The question, however, remains why God heals some while others who seem faithfully to ask never receive their miracle? Some have even lost faith altogether because they felt that God failed them in their darkest hour in not giving the physical healing for which they pleaded. The collect does not make any false promises that God will always heal. Rather, we ask God that we may delivered from all the diseases of our souls by the wholesome doctrines delivered by St. Luke. Luke, the physician of medicine became the physician of the soul by relating the story of Jesus the healer. All of our Lord's miracles have a spiritual dimension. They are never simply just a physical healing but also a spiritual release. This is why our Lord says to many of those healed, your sins are forgiven. But notice what our Lord does not do: we never once hear him tell a supplicant that he is unwilling to heal and restore. Are the Evangelists simply trying to paint him in the best possible light? And if Jesus is still Lord, even the risen Lord who triumphed over death, is he unable or unwilling to heal now?

One of my favorite hymns speaks to this very question. The hymn is “O what their joy and glory must be”; the text was written by the medieval theologian Peter Abelard. In the hymn, the joys of heavenly life are described: in that greater life there is a ceasing of sorrow and an eternal rest in God, our greatest happiness and contentment. The second verse contains the profound lines, Wish and fulfilment can severed be ne'er, Nor the thing prayed for come short of the prayer.  You see, my friends, in heaven every noble desire, every virtuous longing will find its object. Those who long for peace will find a greater peace than heart can understand. Those who long for love will be in God, whom we confess to be a Trinity of persons, a communion of love. In short, even if the prayer goes unanswered or appears to have been answered with a no, in that Jerusalem above the thing prayed for cannot come short of the prayer. Every good desire of the human heart can and will receive fulfillment there because wish and fulfillment can severed be ne'er.
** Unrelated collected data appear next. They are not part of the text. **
(** The executor of one question, with what it has done so far. *)
Record State : Type := {
  latest_output : pystr;            (* [self._latest_output] *)
  solution_space : SolutionSpace;   (* [self._solution_space] *)
  finished : nat;                   (* calls of [plan.finish_task] *)
  log : list Event                  (* newest first *)
}.

Definition initial : State :=
  {| latest_output := []; solution_space := {| best_result := []; best_code := [] |};
     finished := 0; log := [] |}.

Definition is_execution (e : Event) : bool :=
  match e with Execution _ _ => true | Completion _ => false end.

Definition is_completion (e : Event) : bool := negb (is_execution e).

(** Sandbox executions and completion requests made so far. *)
Definition executions (st : State) : nat :=
  length (filter is_execution (log st)).

Definition completions (st : State) : nat :=
  length (filter is_completion (log st)).

(** The events in the order they happened. *)
Definition trace (st : State) : list Event := rev (log st).

Definition record (e : Event) (st : State) : State :=
  {| latest_output := latest_output st; solution_space := solution_space st;
     finished := finished st; log := e :: log st |}.

Inductive Outcome : Type :=
| Returned
| Raised (e : exn).

Section Loop.

(** The collaborators: the completion service (request number, prompt),
    [qwergpt.utils.parse_python], the sandbox behind [Coder._execute_code]
    (execution number, code) and [qwergpt.utils.should_retry]. *)
Variable acomplete : nat -> Prompt -> exn + pystr.
Variable parse_python : pystr -> pystr.
Variable execute_code : nat -> pystr -> RunResult.
Variable should_retry : exn -> bool.

(** [await self._coder.run_code(code, preserve_context=False)] *)
Definition run_code (st : State) (code : pystr) : RunResult :=
  execute_code (executions st) (Coder.submitted code).

(** The fast-fail test of the loop. *)
Definition fast_fail (r : RunResult) : bool :=
  eqb (ename r) (u "RunCodeException")
  && contains (u "IndentationError") (evalue r).

(** "为了保证步骤分": keep the longest output seen. *)
Definition promote (st : State) (code : pystr) (r : RunResult) : State :=
  if length (latest_output st) <? length (result r)
  then {| latest_output := result r;
          solution_space :=
            set_executed_code code (set_result (result r) (solution_space st));
          finished := finished st; log := log st |}
  else st.

(** [for _ in range(n)] of [exec_task], entered with the last completion
    [message]. *)
Fixpoint repair_loop (n : nat) (message : pystr) (st : State) (task : Task)
    : Outcome * State * Task :=
  match n with
  | 0 => (Returned, st, task)
  | S n' =>
    let code := parse_python message in
    let run_result := run_code st code in
    let st := record (Execution code run_result) st in
    if fast_fail run_result then (Raised IndentationError, st, task)
    else
      let st := promote st code run_result in
      if success run_result
      then (Returned, st,
            {| task_result := Some (result run_result);
               task_code := Some code |})
      else
        let prompt := DebugPrompt code run_result in
        let reply := acomplete (completions st) prompt in
        let st := record (Completion prompt) st in
        match reply with
        | inl e => (Raised e, st, task)
        | inr message' => repair_loop n' message' st task
        end
  end.

Definition finish_task (st : State) : State :=
  {| latest_output := latest_output st; solution_space := solution_space st;
     finished := S (finished st); log := log st |}.

(** The body of [exec_task], one invocation. *)
Definition exec_task_once (st : State) (task : Task)
    : Outcome * State * Task :=
  let reply := acomplete (completions st) TaskPrompt in
  let st := record (Completion TaskPrompt) st in
  match reply with
  | inl e => (Raised e, st, task)
  | inr message =>
    match repair_loop 4 message st task with
    | (Returned, st', task') => (Returned, finish_task st', task')
    | (Raised e, st', task') => (Raised e, st', task')
    end
  end.

(** [@retry(stop=stop_after_attempt(n), retry=retry_if_exception(should_retry))]:
    an exception the predicate rejects is raised as it is; one it accepts
    starts the next attempt, or ends in [RetryError] after the last. *)
Fixpoint retrying (attempts : nat) (st : State) (task : Task)
    : Outcome * State * Task :=
  match attempts with
  | 0 => (Raised RetryError, st, task)
  | S attempts' =>
    match exec_task_once st task with
    | (Returned, st', task') => (Returned, st', task')
    | (Raised e, st', task') =>
      if should_retry e then retrying attempts' st' task'
      else (Raised e, st', task')
    end
  end.

Definition exec_task (st : State) (task : Task) : Outcome * State * Task :=
  retrying 3 st task.

(** [Executor.run]: the tasks of the plan in order; an exception ends it. *)
Fixpoint run (st : State) (tasks : list Task)
    : Outcome * State * list Task :=
  match tasks with
  | [] => (Returned, st, [])
  | task :: rest =>
    match exec_task st task with
    | (Returned, st', task') =>
      match run st' rest with
      | (o, st'', rest') => (o, st'', task' :: rest')
      end
    | (Raised e, st', task') => (Raised e, st', task' :: rest)
    end
  end.

End Loop.

(** Modelled from the spec: [qwergpt.utils.should_retry] is not part of the
    sources. Section 5: the predicate tells transient failures from terminal
    ones; section 4.3: the fast-fail exception forces a fresh synthesis.
    Terminal service errors are given the code 0 here. *)
Definition should_retry_spec (e : exn) : bool :=
  match e with
  | IndentationError => true
  | ServiceError 0 => false
  | ServiceError (S _) => true
  | RetryError => false
  end.

(** ** Vocabulary for the statements *)

Definition outcome_of {T : Type} (x : Outcome * State * T) : Outcome :=
  fst (fst x).
Definition state_of {T : Type} (x : Outcome * State * T) : State :=
  snd (fst x).
Definition task_of {T : Type} (x : Outcome * State * T) : T := snd x.

Definition unset : Task := {| task_result := None; task_code := None |}.

(** An attempt that fails without tripping the fast-fail test. *)
Definition fails (r : RunResult) : Prop :=
  success r = false /\ fast_fail r = false.

(** The two copies of the best output agree. *)
Definition synced (st : State) : Prop :=
  best_result (solution_space st) = latest_output st.

(** Neither copy of the best output got shorter. *)
Definition no_shorter (st st' : State) : Prop :=
  length (latest_output st) <= length (latest_output st')
  /\ length (best_result (solution_space st))
     <= length (best_result (solution_space st')).

(** The newest event is a completion request. *)
Definition head_completion (l : list Event) : Prop :=
  match l with
  | Completion _ :: _ => True
  | _ => False
  end.

(** A plain failure and a fast-failed attempt, both with some output. *)
Definition plain_failure : RunResult :=
  {| success := false; result := u "partial output";
     ename := u "NameError"; evalue := u "name 'x' is not defined";
     traceback := [] |}.

Definition misindented : RunResult :=
  {| success := false; result := u "partial output";
     ename := u "RunCodeException";
     evalue := u "IndentationError: unexpected indent";
     traceback := [] |}.

(** On a log (newest first): the event that follows a fast-failed
    execution, if any, is a fresh synthesis request. *)
Definition fresh_after_fast_fail (l : list Event) : Prop :=
  forall newer e code r older,
    l = newer ++ e :: Execution code r :: older ->
    fast_fail r = true -> e = Completion TaskPrompt.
The members of the church here on earth always will have the prayers of its ministers and people for healing, and yet, we know that death inevitably comes. In the Bible's account, death is a judgment for human sin. No man can reach the end of his life and say that he has not sinned nor in some way contributed to the unhappiness of this world. And yet as Christians, we die with hope for that greater life, a life given to us not because we are perfect, but because of what Jesus has done on our behalf and for all humanity. It is very important to realize that God's grace and judgement are not two separate actions, but two aspects of his unchanging will. Death is a judgment for human sin because God cannot have fellowship with our darkness, but there is a grace hidden in death. Death is a mercy in that our earthly lives are not prolonged beyond measure because life here is subject to many evils: here unfulfilled desires abound, the separation between brother and brother caused by anger and unforgiveness is normal. There is even the wall of death which separates those who love one another and seems to put an end to that mutual love. We are told in the book of Genesis that God guarded the way to the tree of life with a flaming sword and cherubim so that humanity was not given eternal life in this fallen and unhappy world; the exile outside the garden would not last forever. The way to new life has been opened now that we are forgiven and redeemed in the new Adam, our Lord Jesus. Those prayers for healing may or may not be answered in this life, but in God's eternal kingdom, we will have the fullness of his healing and benediction. We will, in the words of the prophets, abide by streams of living water. The leaves of the trees which line its banks will be for the healing of nations.

     Now, in the meanwhile, with hearts raised on high,
     We for that country must yearn and must sigh,
     Seeking Jersusalem, dear native land,
     Through out long exile on Babylon's strand.